Work instructions — Keep to one stretch of the data below, the lines from the one with "EmptyString => []" up to and including the one with "0x80)) :: utf8_decode s3", and return that stretch exactly.

Provided material —
Lemma dao_addSensorsInfo_loaded_witness :
  Prj3Factory.addSensorsInfo (DAO := Mongo.dao 5 0)
    [SENSOR_TYPE1] [SENSOR1] [SENSOR_READING1] (Mongo.mkDb true ∅ ∅ [])
  = (okResult tt, db1 5 0)
  /\ exists r, makeSensorReading SENSOR_READING1 = okResult r
               /\ In r (Mongo.sensorReadings (db1 5 0)).
Proof.
  assert (H : Prj3Factory.addSensorsInfo (DAO := Mongo.dao 5 0)
                [SENSOR_TYPE1] [SENSOR1] [SENSOR_READING1]
                (Mongo.mkDb true ∅ ∅ [])
              = (okResult tt, db1 5 0)) by (vm_compute; reflexivity).
  split; [exact H|].
  destruct (dao_addSensorsInfo_loaded 5 0 _ _ _ _ _ (Prj3.reach_empty 5 0 true) H)
    as (_ & _ & _ & Hr).
  apply Hr. now left.
Defined.

End DaoStore.

(** ** Error codes and HTTP statuses *)

Module CodeFacts.
Import Errors Checkers Validators Search Dyn Spec Inv.
Import CheckerFacts ValidatorFacts Prj1Facts.

Lemma checkField_code req id info e :
  checkField req id info = Failed e ->
  code e = "REQUIRED" \/ code e = "BAD_VAL".
Proof.
  unfold checkField. destruct (req !! id) as [v|].
  - destruct (chk info) as [c|]; [|discriminate].
    destruct (regex c v); [discriminate|]. intros [= <-]. now right.
  - destruct (default info); [discriminate|]. intros [= <-]. now left.
Qed.

Lemma fieldErrors_codes req fs :
  Forall (fun e => code e = "REQUIRED" \/ code e = "BAD_VAL")
         (fieldErrors (outcomes req fs)).
Proof.
  induction fs as [|[id info] fs IH]; simpl; [constructor|].
  destruct (checkField req id info) as [v|e] eqn:E; simpl; [assumption|].
  constructor; [|assumption]. exact (checkField_code _ _ _ _ E).
Qed.
(** * Autocomplete component: filtering and keyboard-navigation state machine

    Shallow embedding of the [Autocomplete] React component of this
    repository, in its two versions:
    - [src/src/components/autocomplete/index.tsx] (filter inside a bare
      [setTimeout] callback), called [IndexTsx] below;
    - [src/unnamed/part_002] ([filterDataAsync] returning a Promise),
      called [PromiseBased] below.

    Text is held in UTF-8; the string functions of JavaScript are modelled
    on the UTF-16 code units they work on, with Unicode case mappings.
    A React event handler is modelled as the list of effects it performs in
    program order (state setters, host callback, scheduled timers, thrown
    errors); React applies the queued state updates in order. *)

From Stdlib Require Import String Ascii List ZArith Bool Lia.
Import ListNotations.
Open Scope string_scope.

(** ** JavaScript values and errors *)

(** The value read by [item[filterField] as string]: the cast is unchecked,
    so the field may hold something other than a string at run time. *)
Inductive jsval : Type :=
| JStr (s : string)
| JNum (z : Z)
| JUndefined.

Inductive jserr : Type :=
| TypeError                 (* e.g. [undefined[k]], [(5).toLowerCase()] *)
| ErrorOf (e : jserr).      (* [Error(error)] in the [.catch] handler *)

Inductive js_result (A : Type) : Type :=
| Ok (a : A)
| Err (e : jserr).
Arguments Ok {A} a.
Arguments Err {A} e.

(** ** Strings

    A JavaScript string is a sequence of UTF-16 code units. The model's
    [string] holds the text in UTF-8; [units] gives the code units the
    JavaScript string functions work on. Code points and code units are
    integers ([Z]). *)

Open Scope Z_scope.

Definition is_scalar (c : Z) : bool :=
  (0 <=? c) && (c <=? 0x10FFFF) && negb ((0xD800 <=? c) && (c <=? 0xDFFF)).

Definition byte (b : ascii) : Z := Z.of_nat (nat_of_ascii b).

Definition is_cont (b : ascii) : bool := (0x80 <=? byte b) && (byte b <? 0xC0).

(** A decoded sequence that is not a Unicode scalar value (a surrogate or
    a value past U+10FFFF) becomes U+FFFD, like a malformed byte. *)
Definition scalar_or_fffd (c : Z) : Z := if is_scalar c then c else 0xFFFD.

Fixpoint utf8_decode (s : string) : list Z :=
  match s with
  | EmptyString => []
  | String b0 s1 =>
      let c0 := byte b0 in
      if c0 <? 0x80 then c0 :: utf8_decode s1
      else if (0xC0 <=? c0) && (c0 <? 0xE0) then
        match s1 with
        | String b1 s2 =>
            if is_cont b1
            then scalar_or_fffd ((c0 - 0xC0) * 0x40 + (byte b1 - 0x80))
                   :: utf8_decode s2
            else 0xFFFD :: utf8_decode s1
        | EmptyString => [0xFFFD]
        end
      else if (0xE0 <=? c0) && (c0 <? 0xF0) then
        match s1 with
        | String b1 (String b2 s3) =>
            if is_cont b1 && is_cont b2
            then scalar_or_fffd ((c0 - 0xE0) * 0x1000 + (byte b1 - 0x80) * 0x40
                                 + (byte b2 - 0x80)) :: utf8_decode s3
            else 0xFFFD :: utf8_decode s1
        | _ => 0xFFFD :: utf8_decode s1
        end
      else if (0xF0 <=? c0) && (c0 <? 0xF8) then
        match s1 with
        | String b1 (String b2 (String b3 s4)) =>
            if is_cont b1 && is_cont b2 && is_cont b3
            then scalar_or_fffd ((c0 - 0xF0) * 0x40000 + (byte b1 - 0x80) * 0x1000
                                 + (byte b2 - 0x80) * 0x40 + (byte b3 - 0x80))
                   :: utf8_decode s4
            else 0xFFFD :: utf8_decode s1
        | _ => 0xFFFD :: utf8_decode s1
        end
      else 0xFFFD :: utf8_decode s1
  end.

Result of the exercise —
  | EmptyString => []
  | String b0 s1 =>
      let c0 := byte b0 in
      if c0 <? 0x80 then c0 :: utf8_decode s1
      else if (0xC0 <=? c0) && (c0 <? 0xE0) then
        match s1 with
        | String b1 s2 =>
            if is_cont b1
            then scalar_or_fffd ((c0 - 0xC0) * 0x40 + (byte b1 - 0x80))
                   :: utf8_decode s2
            else 0xFFFD :: utf8_decode s1
        | EmptyString => [0xFFFD]
        end
      else if (0xE0 <=? c0) && (c0 <? 0xF0) then
        match s1 with
        | String b1 (String b2 s3) =>
            if is_cont b1 && is_cont b2
            then scalar_or_fffd ((c0 - 0xE0) * 0x1000 + (byte b1 - 0x80) * 0x40
                                 + (byte b2 - 0x80)) :: utf8_decode s3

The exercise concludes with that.